Unsur-unsur yang bersifat subjektif seperti kesalahandengan maksud untuk menyesatkan para penguasa umum ataupun para penanggung.
Dalam tindak pidana pemalsuan bisa dijerat dalam sanksi pidana bersumber pada pasal 268 KUHP.
Merumuskan diantaranya, barang siapa membuat secara palsu ataupun memalsukan surat keterangan dokter tentang ada ataupun tidak adanya penyakit.
Kelemahan ataupun cacat, dengan maksud untuk menyesatkan para penguasa umum ataupun para penanggung, dikenakan dengan pidana penjara paling lama 4 tahun.
Diancam dengan pidana yang sama, barang siapa dengan maksud yang sama memakai surat keterangan palsu.
Unsur kesalahan sebagai pertanggungjawaban pidana bukan kesalahan yang bersifat psychologis.
Ataupun kesalahan sebagaimana pada unsur tindak pidana (yang berbentuk kesengajaan ataupun kealpaan).
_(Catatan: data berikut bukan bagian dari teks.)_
(* ===== verification/WhatsAppTransport.v ===== *)
(** * Package voice/transport/whatsapp

    The WhatsApp call transport of src/voice/transport/whatsapp: negotiation of
    the peer connection (peer.go), and the transport itself (transport.go), whose
    Send, Clear, Close and pacing goroutine run concurrently and are the steps of
    a transition system.  libopus and pion are arguments: a stateful encoder, a
    stateful decoder, and calls that succeed or fail. *)

From S2P Require Import Prelude GoString GoErrors Codec VoicePipeline.
From stdpp Require Import base list sets strings.
From Stdlib Require Import ZArith Lia.
Open Scope Z_scope.

Definition inSampleRate : Z := 16000.
Definition outSampleRate : Z := 24000.
Definition outFrameMs : Z := 20.
Definition outFrameSamples : nat := Z.to_nat (outSampleRate * outFrameMs / 1000).
(** The capacity of the channel outQueue. *)
Definition outQueueCap : nat := 1000.
Definition InboundFormat : AudioFormat := {| encoding := EncodingPCM16LE; SampleRate := inSampleRate; Channels := 1 |}.
Definition OutboundFormat : AudioFormat := {| encoding := EncodingPCM16LE; SampleRate := outSampleRate; Channels := 1 |}.

Definition bytesToInt16LE (b : list Z) : list Z := samplesLE b.
Definition int16LEToBytes (s : list Z) : list Z := s ≫= λ v, PutUint16 (uint16 v).
Definition isCloseErr (err : error) : bool :=
  let msg := error_text err in Contains msg "closed" || Contains msg "EOF" || Contains msg "use of closed".

Lemma sublist_full {A} (l k : list A) : l `sublist_of` k → length l = length k → l = k.
Proof.
  induction 1 as [|x l k _ IH|x l k Hs _]; intros E; [done| |].
  - by rewrite IH by (simpl in E; lia).
  - apply sublist_length in Hs. simpl in E. lia.
Qed.

(** An encoded Opus frame. *)
Abbreviation packet := (list Z).

(** ** Send, Clear, Close *)

Section transport.
Context {E : Type}.
(** [enc.Encode]: the encoder keeps a state, also when it fails. *)
Variable Encode : E → list Z → Prelude.result error packet * E.

Record Transport := { enc : E; sendBuf : list Z; outQueue : list packet; silenceFrame : packet; closed : bool }.

(** New encodes one silent frame and starts with the encoder's next state; the
    two libopus constructors are the arguments. *)
Definition New (newDecoder : option error) (newEncoder : Prelude.result error E) : Prelude.result error Transport :=
  match newDecoder with
  | Some err => Err err
  | None =>
      match newEncoder with
      | Err err => Err err
      | Ok e =>
          match Encode e (replicate outFrameSamples 0) with
          | (Err err, _) => Err err
          | (Ok sn, e) => Ok {| enc := e; sendBuf := []; outQueue := []; silenceFrame := sn; closed := false |}
          end
      end
  end.

(** The channel send with a default case. *)
Definition enqueue (q : list packet) (p : packet) : list packet :=
  if decide (length q < outQueueCap)%nat then q ++ [p] else q.
(** One iteration of the loop of Send. *)
Definition send_chunk (t : Transport) : option error * Transport :=
  let frame := take outFrameSamples (sendBuf t) in
  let rest := drop outFrameSamples (sendBuf t) in
  match Encode (enc t) frame with
  | (Err encErr, e) => (Some encErr, {| enc := e; sendBuf := rest; outQueue := outQueue t; silenceFrame := silenceFrame t; closed := closed t |})
  | (Ok p, e) => (None, {| enc := e; sendBuf := rest; outQueue := enqueue (outQueue t) p; silenceFrame := silenceFrame t; closed := closed t |})
  end.
Definition buffer (f : Frame) (t : Transport) : Transport :=
  {| enc := enc t; sendBuf := sendBuf t ++ bytesToInt16LE (Data f); outQueue := outQueue t;
     silenceFrame := silenceFrame t; closed := closed t |}.
(** The loop; every iteration shortens sendBuf. *)
Fixpoint send_loop (fuel : nat) (t : Transport) : option error * Transport :=
  match fuel with
  | O => (None, t)
  | S fuel =>
      if decide (outFrameSamples ≤ length (sendBuf t))%nat then
        match send_chunk t with (Some err, t) => (Some err, t) | (None, t) => send_loop fuel t end
      else (None, t)
  end.
Definition Send (f : Frame) (t : Transport) : option error * Transport :=
  if closed t then (None, t) else let t := buffer f t in send_loop (length (sendBuf t)) t.

Definition with_queue (q : list packet) (t : Transport) : Transport :=
  {| enc := enc t; sendBuf := sendBuf t; outQueue := q; silenceFrame := silenceFrame t; closed := closed t |}.
(** Clear pops until the queue is empty. *)
Definition Clear (t : Transport) : option error * Transport := (None, with_queue [] t).
Definition Mark (name : string) (t : Transport) : option error * Transport := (None, t).
Definition Close (pcClose : option error) (t : Transport) : option error * Transport :=
  if closed t then (None, t)
  else (pcClose, {| enc := enc t; sendBuf := sendBuf t; outQueue := outQueue t; silenceFrame := silenceFrame t; closed := true |}).
(** The frame of one tick of paceSender: a queued frame, or silence. *)
Definition pace_frame (t : Transport) : packet * Transport :=
  match outQueue t with q :: qs => (q, with_queue qs t) | [] => (silenceFrame t, t) end.

(** ** The goroutines interleaved *)

(** Where paceSender is: at the check of done, past it, or returned. *)
Inductive pacer := AtCheck | Armed | Exited.
(** What was given, cut, encoded, lost and put on the wire so far. *)
Record World := {
  tr : Transport;
  sending : bool;                  (* a Send holds writeMu and is in its loop *)
  pace : pacer;
  accepted : list Z;               (* the samples of the accepted frames *)
  chunks : list (list Z);          (* handed to the encoder *)
  packets : list packet;           (* returned by the encoder *)
  overflowed : nat; cleared : nat; (* packets lost to the full queue, to Clear *)
  wire : list (bool * packet)      (* per tick: whether a packet was queued, and the frame written *)
}.
Inductive label :=
| LSend (f : Frame)   (* Send takes the mutex and buffers the samples *)
| LChunk              (* one iteration of its loop *)
| LDone               (* the loop ends *)
| LClear              (* one receive of Clear *)
| LClose              (* Close takes the mutex *)
| LCheck              (* paceSender looks at done *)
| LTick               (* paceSender has waited and writes one frame *)
| LQuit.              (* paceSender sees done while it waits *)

Definition start (t : Transport) : World :=
  {| tr := t; sending := false; pace := AtCheck; accepted := []; chunks := []; packets := [];
     overflowed := 0; cleared := 0; wire := [] |}.
(** The encoder's output added to the history. *)
Definition chunk_world (w : World) : World :=
  let '(err, t) := send_chunk (tr w) in
  let out := (Encode (enc (tr w)) (take outFrameSamples (sendBuf (tr w)))).1 in
  {| tr := t; sending := match err with None => true | Some _ => false end; pace := pace w; accepted := accepted w;
     chunks := chunks w ++ [take outFrameSamples (sendBuf (tr w))];
     packets := packets w ++ match out with Ok p => [p] | Err _ => [] end;
     overflowed := (overflowed w + match out with Ok _ => if decide (length (outQueue (tr w)) < outQueueCap)%nat then 0 else 1
                                            | Err _ => 0 end)%nat;
     cleared := cleared w; wire := wire w |}.
Definition exec (l : label) (w : World) : option World :=
  let 'Build_World t s p a c k o d r := w in
  match l with
  | LSend f =>
      if s then None
      else if closed t then Some w
      else Some {| tr := buffer f t; sending := true; pace := p; accepted := a ++ bytesToInt16LE (Data f);
                   chunks := c; packets := k; overflowed := o; cleared := d; wire := r |}
  | LChunk => if s && bool_decide (outFrameSamples ≤ length (sendBuf t))%nat then Some (chunk_world w) else None
  | LDone =>
      if s && bool_decide (length (sendBuf t) < outFrameSamples)%nat then
        Some {| tr := t; sending := false; pace := p; accepted := a; chunks := c; packets := k;
                overflowed := o; cleared := d; wire := r |}
      else None
  | LClear =>
      match outQueue t with
      | [] => None
      | _ :: qs => Some {| tr := with_queue qs t; sending := s; pace := p; accepted := a; chunks := c; packets := k;
                           overflowed := o; cleared := S d; wire := r |}
      end
  | LClose =>
      if s then None
      else Some {| tr := (Close None t).2; sending := s; pace := p; accepted := a; chunks := c; packets := k;
                   overflowed := o; cleared := d; wire := r |}
  | LCheck =>
      match p with
      | AtCheck => Some {| tr := t; sending := s; pace := if closed t then Exited else Armed; accepted := a; chunks := c;
                           packets := k; overflowed := o; cleared := d; wire := r |}
      | _ => None
      end
  | LTick =>
      match p with
      | Armed => Some {| tr := (pace_frame t).2; sending := s; pace := AtCheck; accepted := a; chunks := c; packets := k;
                         overflowed := o; cleared := d; wire := r ++ [(bool_decide (outQueue t ≠ []), (pace_frame t).1)] |}
      | _ => None
      end
  | LQuit =>
      match p with
      | Armed => if closed t then Some {| tr := t; sending := s; pace := Exited; accepted := a; chunks := c; packets := k;
                                          overflowed := o; cleared := d; wire := r |} else None
      | _ => None
      end
  end.
Fixpoint run (ls : list label) (w : World) : option World :=
  match ls with [] => Some w | l :: ls => exec l w ≫= run ls end.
Unsur kesalahan yang tidak bersifat psychologis ataupun bersifat normatif telah banyak dibahas di dalam doktrin-doktrin hukum pidana.
Selain beberapa sanksi tersebut di atas, DPR RI melalui Komisi IX duduk bersama dengan Kementerian Kesehatan membahas masalah pemalsuan surat tes Covid-19.
Serta mekanisme pencegahannya, mengingat dampak yang ditimbulkan cukup besar.
DPR RI melalui Komisi IX menawarkan solusi kepada Kementerian Kesehatan, dalam hal pembuatan surat tes Covid-19 harus melalui satu pintu dalam hal penomoran surat.
Setelah itu baru didapatkan nomor konfirmasi yang dapat digunakan dan ditulis dalam surat keterangan tes Covid-19.
Hal ini dilakukan tentunya untuk meminimalisasi tingkat pemalsuan surat tes Covid-19 yang terjadi selama ini.
Mempermudah petugas yang ditempatkan di area moda transportasi melakukan pengecekan keaslian surat tersebut.
Dilakukan dengan cara cukup memasukkan nomor surat tersebut.
Jika memang surat tersebut asli maka sudah terdaftar pada Kementerian Kesehatan.
Hal ini dilakukan untuk memberikan efek jera bagi pelaku dan pemakai Surat tes Covid-19 palsu.
Semoga covid cepat berlalu dan perekonomian semakin membaik.